_Task description_
Search the material below for the string "None" and extract each line that has it.

+ + +

(* ===== verification/PerfTimers.v ===== *)
(** * perftimers.c: performance timers

    The timers are bits of two words (enabled, running), each with a start time and an
    accumulated total; the clock is the system's.  The component is used through the
    class [HasTimers], so that its clients keep the state where they like. *)
From S2P Require Import Prelude CString Os.
Local Open Scope Z_scope.

(** ** Data *)

(** [enum PerfTimer]: one value, [AUDIT_FILE_COPYING = 0x01]. *)
Definition PerfTimer := Z.
Definition AUDIT_FILE_COPYING : PerfTimer := 1.
Definition NUM_TIMERS : nat := 1.

Inductive TimerStatus := DISABLED | ENABLED.

Inductive TimerAction :=
| SUCCESS_TIMER_ENABLED | SUCCESS_TIMER_DISABLED | SUCCESS_TIMER_STARTED
| SUCCESS_TIMER_STOPPED | SUCCESS_TIMER_TOTAL_RETURNED | ERR_TIMER_NOT_ENABLED
| ERR_TIMER_ALREADY_ENABLED | ERR_TIMER_ALREADY_STARTED | ERR_TIMER_RUNNING
| ERR_TIMER_ALREADY_STOPPED | ERR_TIMER_ALREADY_DISABLED | ERR_UNKNOWN_ERROR.

Definition NSEC_PER_SEC : Z := 1000000000.

Record timespec := { tv_sec : Z; tv_nsec : Z }.

Record timers := {
  timers_status : Z;
  timers_running : Z;
  start_times : list timespec;
  total_times : list timespec;
}.

Definition ts0 : timespec := {| tv_sec := 0; tv_nsec := 0 |}.
Definition timers_init : timers :=
  {| timers_status := 0; timers_running := 0;
     start_times := replicate NUM_TIMERS ts0; total_times := replicate NUM_TIMERS ts0 |}.

(** ** Private operations *)

(** The position of the lowest bit of [pt] that is set; a 32-bit [bitpos] is shifted. *)
Fixpoint get_index_loop (fuel : nat) (bitpos : Z) (index : nat) (pt : PerfTimer) : option nat :=
  if Z.land bitpos pt =? 0
  then match fuel with
       | O => None
       | S f => get_index_loop f (Z.shiftl bitpos 1) (index + 1)%nat pt
       end
  else Some index.
Definition get_index (pt : PerfTimer) : option nat := get_index_loop 31 1 0 pt.

Definition is_enabled (t : timers) (pt : PerfTimer) : bool :=
  negb (Z.land (timers_status t) pt =? 0).
Definition is_started (t : timers) (pt : PerfTimer) : bool :=
  negb (Z.land (timers_running t) pt =? 0).

Definition with_status (v : Z) (t : timers) : timers :=
  {| timers_status := v; timers_running := timers_running t;
     start_times := start_times t; total_times := total_times t |}.
Definition with_running (v : Z) (t : timers) : timers :=
  {| timers_status := timers_status t; timers_running := v;
     start_times := start_times t; total_times := total_times t |}.
Definition set_enabled (pt : PerfTimer) (t : timers) : timers :=
  with_status (Z.lor (timers_status t) pt) t.
Definition set_disabled (pt : PerfTimer) (t : timers) : timers :=
  with_status (Z.land (timers_status t) (Z.lnot pt)) t.
Definition set_started (pt : PerfTimer) (t : timers) : timers :=
  with_running (Z.lor (timers_running t) pt) t.
Definition set_stopped (pt : PerfTimer) (t : timers) : timers :=
  with_running (Z.land (timers_running t) (Z.lnot pt)) t.
Definition set_start (i : nat) (v : timespec) (t : timers) : timers :=
  {| timers_status := timers_status t; timers_running := timers_running t;
     start_times := <[i := v]> (start_times t); total_times := total_times t |}.
Definition set_total (i : nat) (v : timespec) (t : timers) : timers :=
  {| timers_status := timers_status t; timers_running := timers_running t;
     start_times := start_times t; total_times := <[i := v]> (total_times t) |}.

Definition sub_ts (tsa tsb : timespec) : timespec :=
  let s := tv_sec tsa - tv_sec tsb in
  let n := tv_nsec tsa - tv_nsec tsb in
  if n <? 0 then {| tv_sec := s - 1; tv_nsec := n + NSEC_PER_SEC |}
  else {| tv_sec := s; tv_nsec := n |}.

Definition add_ts (tsa tsb : timespec) : timespec :=
  let s := tv_sec tsa + tv_sec tsb in
  let n := tv_nsec tsa + tv_nsec tsb in
  if n >? NSEC_PER_SEC then {| tv_sec := s + 1; tv_nsec := n - NSEC_PER_SEC |}
  else {| tv_sec := s; tv_nsec := n |}.

(** ** The interface to the clients *)

Class HasTimers (S : Type) := {
  get_timers : S -> timers;
  put_timers : timers -> S -> S;
  get_put_timers : forall t s, get_timers (put_timers t s) = t;
}.

#[export] Instance timers_self : HasTimers timers :=
  {| get_timers t := t; put_timers t _ := t; get_put_timers _ _ := eq_refl |}.

Section Timers.
Context {S : Type} `{HasTimers S}.

Definition mod_timers (f : timers -> timers) : M S unit :=
  modM (fun s => put_timers (f (get_timers s)) s).

(** An array access [a[get_index(pt)]]; out of the array is undefined behaviour. *)
Definition slot (pt : PerfTimer) : M S nat :=
  match get_index pt with
  | Some i => if (i <? NUM_TIMERS)%nat then retM i else stopM Segv
  | None => stopM Segv
  end.

Definition set_timer (pt : PerfTimer) (stat_req : TimerStatus) : M S TimerAction :=
  let* t := gets get_timers in
  let pt_enabled := is_enabled t pt in
  match stat_req, pt_enabled with
  | ENABLED, true => retM ERR_TIMER_ALREADY_ENABLED
  | ENABLED, false =>
    let* ptindex := slot pt in
    mod_timers (set_total ptindex ts0) ;;;
    mod_timers (set_enabled pt) ;;;
    retM SUCCESS_TIMER_ENABLED
  | DISABLED, true => mod_timers (set_disabled pt) ;;; retM SUCCESS_TIMER_DISABLED
  | DISABLED, false => retM ERR_TIMER_ALREADY_DISABLED
  end.

Definition start_timer (pt : PerfTimer) : M S TimerAction :=
  let* t := gets get_timers in
  if negb (is_enabled t pt) then retM ERR_TIMER_NOT_ENABLED
  else if is_started t pt then retM ERR_TIMER_ALREADY_STARTED
  else
    let* ptindex := slot pt in
    let* now := sysM Clock_gettime in
    mod_timers (set_start ptindex {| tv_sec := now.1; tv_nsec := now.2 |}) ;;;
    mod_timers (set_started pt) ;;;
    retM SUCCESS_TIMER_STARTED.

Definition stop_timer (pt : PerfTimer) : M S TimerAction :=
  let* t := gets get_timers in
  if negb (is_enabled t pt) then retM ERR_TIMER_NOT_ENABLED
  else if negb (is_started t pt) then retM ERR_TIMER_ALREADY_STOPPED
  else
    let* now := sysM Clock_gettime in
    let* ptindex := slot pt in
    let* tsstart := deref (start_times t !! ptindex) in
    let* tstotal := deref (total_times t !! ptindex) in
    let tssubtotal := sub_ts {| tv_sec := now.1; tv_nsec := now.2 |} tsstart in
    mod_timers (set_total ptindex (add_ts tstotal tssubtotal)) ;;;
    mod_timers (set_stopped pt) ;;;
    retM SUCCESS_TIMER_STOPPED.

(** The [double] is kept as the pair it is computed from. *)
Definition get_total_time (pt : PerfTimer) : M S (TimerAction * option timespec) :=
  let* t := gets get_timers in
  if negb (is_enabled t pt) then retM (ERR_TIMER_NOT_ENABLED, None)
  else if is_started t pt then retM (ERR_TIMER_RUNNING, None)
  else
    let* ptindex := slot pt in
    let* tot := deref (total_times t !! ptindex) in
    retM (SUCCESS_TIMER_TOTAL_RETURNED, Some tot).

Definition set_perf_timer := set_timer.
Definition start_perf_timer := start_timer.
Definition stop_perf_timer := stop_timer.
Definition get_total_perf_time := get_total_time.

(** The timers make one call, and change the timers only. *)
Section Frame.
Context (K : contract) (I : S -> Prop) (HK : may K Clock_gettime).
Context (HI : forall t s, I s -> I (put_timers t s)).

Lemma ok_start_perf_timer pt : okT K I (start_perf_timer pt).
Proof.
  unfold start_perf_timer, start_timer, slot, mod_timers. oks; intros ? ?; by apply HI.
Qed.
Lemma ok_stop_perf_timer pt : okT K I (stop_perf_timer pt).
Proof.
  unfold stop_perf_timer, stop_timer, slot, mod_timers. oks; intros ? ?; by apply HI.
Qed.
End Frame.
End Timers.

#[export] Hint Resolve ok_start_perf_timer ok_stop_perf_timer : okdb.

(** ** The abstract timer

    What the component promises: the time between start and stop, in nanoseconds, is
    added to the total; the flags gate the operations. *)
Record atimer := { a_enabled : bool; a_started : bool; a_since : Z; a_total : Z }.

Definition ns (t : timespec) : Z := tv_sec t * NSEC_PER_SEC + tv_nsec t.

Inductive timer_op := Op_set (r : TimerStatus) | Op_start | Op_stop.

Definition do_op {S} `{HasTimers S} (op : timer_op) (pt : PerfTimer) : M S TimerAction :=
  match op with
  | Op_set r => set_perf_timer pt r
  | Op_start => start_perf_timer pt
  | Op_stop => stop_perf_timer pt
  end.

Definition timer_step (op : timer_op) (now : Z) (a : atimer) : TimerAction * atimer :=
  let (en, st, since, total) := a in
  match op with
  | Op_set ENABLED =>
    if en then (ERR_TIMER_ALREADY_ENABLED, a)
    else (SUCCESS_TIMER_ENABLED, Build_atimer true st since 0)
  | Op_set DISABLED =>
    if en then (SUCCESS_TIMER_DISABLED, Build_atimer false st since total)
    else (ERR_TIMER_ALREADY_DISABLED, a)
  | Op_start =>
    if negb en then (ERR_TIMER_NOT_ENABLED, a)
    else if st then (ERR_TIMER_ALREADY_STARTED, a)
    else (SUCCESS_TIMER_STARTED, Build_atimer en true now total)
  | Op_stop =>
    if negb en then (ERR_TIMER_NOT_ENABLED, a)
    else if negb st then (ERR_TIMER_ALREADY_STOPPED, a)
    else (SUCCESS_TIMER_STOPPED, Build_atimer en false since (total + (now - since)))
  end.

(** A reading of the clock. *)
Definition ts_ok (t : timespec) : Prop := 0 <= tv_nsec t < NSEC_PER_SEC.

Record timer_rel (t : timers) (a : atimer) : Prop := {
  rel_enabled : is_enabled t AUDIT_FILE_COPYING = a_enabled a;
  rel_started : is_started t AUDIT_FILE_COPYING = a_started a;
  rel_times : exists s0 t0, start_times t = [s0] /\ total_times t = [t0]
    /\ ts_ok s0 /\ ns s0 = a_since a
    /\ 0 <= tv_nsec t0 <= NSEC_PER_SEC /\ ns t0 = a_total a;
}.

(** ** Lemmas *)

Lemma sub_ts_ns a b : ns (sub_ts a b) = ns a - ns b.
Proof. unfold sub_ts, ns. destruct (_ <? 0) eqn:?; simpl; unfold NSEC_PER_SEC; lia. Qed.

Lemma sub_ts_ok a b : ts_ok a -> ts_ok b -> ts_ok (sub_ts a b).
Proof. unfold sub_ts, ts_ok. destruct (Z.ltb_spec (tv_nsec a - tv_nsec b) 0); simpl; lia. Qed.

Lemma add_ts_ns a b : ns (add_ts a b) = ns a + ns b.
Proof. unfold add_ts, ns. destruct (_ >? _) eqn:?; simpl; unfold NSEC_PER_SEC; lia. Qed.

Lemma add_ts_bounds a b :
  0 <= tv_nsec a <= NSEC_PER_SEC -> ts_ok b -> 0 <= tv_nsec (add_ts a b) <= NSEC_PER_SEC.
Proof.
  unfold add_ts, ts_ok. intros Ha Hb.
  destruct (Z.gtb_spec (tv_nsec a + tv_nsec b) NSEC_PER_SEC); simpl; lia.
Qed.

Lemma land_lor_1 v : negb (Z.land (Z.lor v 1) 1 =? 0) = true.
Proof.
  apply negb_true_iff, Z.eqb_neq. intros H.
  apply (f_equal (fun z => Z.testbit z 0)) in H.
  by rewrite Z.land_spec, Z.lor_spec, orb_true_r in H.
Qed.

Lemma land_lnot_1 v : negb (Z.land (Z.land v (Z.lnot 1)) 1 =? 0) = false.
Proof. by rewrite <- Z.land_assoc, Z.land_0_r. Qed.

Lemma timers_init_rel :
  timer_rel timers_init {| a_enabled := false; a_started := false; a_since := 0; a_total := 0 |}.
Proof. split; [done..|]. exists ts0, ts0. repeat split; done. Qed.

(** ** Properties *)

(** The four operations refine the abstract timer for every behaviour of the
    clock: each call returns the action the abstract step returns, the total is the
    exact number of nanoseconds between the starts and the stops, and no call leaves
    the one-element arrays. *)
Theorem timer_refines {S} `{HasTimers S} {W} (h : forall c, W -> reply c * W)
    (s : S) (w : W) (a : atimer) (op : timer_op) :
  timer_rel (get_timers s) a ->
  let clk := (h Clock_gettime w).1 in
  ts_ok {| tv_sec := clk.1; tv_nsec := clk.2 |} ->
  let now := ns {| tv_sec := clk.1; tv_nsec := clk.2 |} in
  exists s', outcome h (do_op op AUDIT_FILE_COPYING s) w = inl ((timer_step op now a).1, s')
  /\ timer_rel (get_timers s') (timer_step op now a).2.
Proof.
  intros [He Hs Ht] clk Hclk now.
  destruct a as [en st since total]; simpl in *.
  unfold outcome. destruct op as [[|]| |]; simpl;
    unfold set_perf_timer, set_timer, start_perf_timer, start_timer, stop_perf_timer,
      stop_timer, bindM, gets, mod_timers, modM; simpl; rewrite He, ?Hs.
  - destruct en; simpl; (eexists; split; [reflexivity|]).
    + rewrite get_put_timers. split; [apply land_lnot_1|exact Hs|exact Ht].
    + split; [exact He|exact Hs|exact Ht].
  - destruct en; simpl; (eexists; split; [reflexivity|]).
    + split; [exact He|exact Hs|exact Ht].
    + rewrite !get_put_timers. split; [apply land_lor_1|exact Hs|]. simpl.
      destruct Ht as (s0 & t0 & Est & Ett & Hs0 & Hsince & _ & _).
      exists s0, ts0. rewrite Ett. repeat split; first [assumption|apply Hs0|cbv; congruence].
  - destruct en, st; simpl;
      try (eexists; split; [reflexivity|]; split; [exact He|exact Hs|exact Ht]).
    unfold clk, now in *. destruct (h Clock_gettime w) as [[sec nsec] w1]; simpl in *.
    eexists; (split; [reflexivity|]). rewrite !get_put_timers.
    split; [exact He|apply land_lor_1|]. simpl.
    destruct Ht as (s0 & t0 & Est & Ett & Hs0 & Hsince & Hb & Htot).
    eexists _, t0. rewrite Est. repeat split; first [assumption|apply Hclk|apply Hb].
  - destruct en, st; simpl;
      try (eexists; split; [reflexivity|]; split; [exact He|exact Hs|exact Ht]).
    destruct Ht as (s0 & t0 & Est & Ett & Hs0 & Hsince & Hb & Htot).
    unfold clk, now in *. destruct (h Clock_gettime w) as [[sec nsec] w1]; simpl in *.
    rewrite Est, Ett. simpl. eexists; (split; [reflexivity|]). rewrite !get_put_timers.
    split; [exact He|apply land_lnot_1|]. simpl.
    eexists s0, _. rewrite Est, Ett.
    pose proof (add_ts_bounds _ _ Hb (sub_ts_ok _ _ Hclk Hs0)) as Hb'.
    repeat split; try first [assumption|apply Hs0|apply Hb'].
    rewrite add_ts_ns, sub_ts_ns. congruence.
Qed.

(** A clock that reads five seconds and a half. *)
Definition clock_5_5 (c : sys) (w : unit) : reply c * unit :=
  match c return reply c * unit with
  | Clock_gettime => ((5, 500000000), tt)
  | c => (null_reply c, tt)
  end.

Lemma timer_refines_witness :
  let a := {| a_enabled := false; a_started := false; a_since := 0; a_total := 0 |} in
  timer_rel (get_timers timers_init) a
  /\ exists s', outcome clock_5_5 (do_op (Op_set ENABLED) AUDIT_FILE_COPYING timers_init) tt
                = inl (SUCCESS_TIMER_ENABLED, s')
     /\ timer_rel s' {| a_enabled := true; a_started := false; a_since := 0; a_total := 0 |}.
Proof.
  split; [apply timers_init_rel|].
  apply (@timer_refines timers timers_self unit clock_5_5 timers_init tt
           {| a_enabled := false; a_started := false; a_since := 0; a_total := 0 |}
           (Op_set ENABLED) timers_init_rel).
  unfold ts_ok, NSEC_PER_SEC. simpl. lia.
Defined.

(** [add_ts] carries only past a full second: its nanosecond field stays within
    [0, NSEC_PER_SEC], and it reaches NSEC_PER_SEC -- which no normalised timespec
    does -- exactly when the two fields add up to one second. *)
Theorem add_ts_carry (a b : timespec) (Ha : ts_ok a) (Hb : ts_ok b) :
  ns (add_ts a b) = ns a + ns b
  /\ 0 <= tv_nsec (add_ts a b) <= NSEC_PER_SEC
  /\ (ts_ok (add_ts a b) <-> tv_nsec a + tv_nsec b <> NSEC_PER_SEC).
Proof.
  split; [apply add_ts_ns|]. split.
  { unfold ts_ok in Ha. apply add_ts_bounds; [lia|done]. }
  unfold ts_ok, add_ts in *.
  destruct (Z.gtb_spec (tv_nsec a + tv_nsec b) NSEC_PER_SEC); simpl; lia.
Qed.

Lemma add_ts_carry_witness :
  let half := {| tv_sec := 0; tv_nsec := 500000000 |} in
  ts_ok half /\ ~ ts_ok (add_ts half half).
Proof.
  assert (H : ts_ok {| tv_sec := 0; tv_nsec := 500000000 |})
    by (unfold ts_ok, NSEC_PER_SEC; simpl; lia).
  split; [exact H|]. intros Hok.
  pose proof (add_ts_carry _ _ H H) as (_ & _ & Hc). apply Hc in Hok. by apply Hok.
Defined.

+ + +

_Your response_
       | O => None
  | None => stopM Segv
  if negb (is_enabled t pt) then retM (ERR_TIMER_NOT_ENABLED, None)
  else if is_started t pt then retM (ERR_TIMER_RUNNING, None)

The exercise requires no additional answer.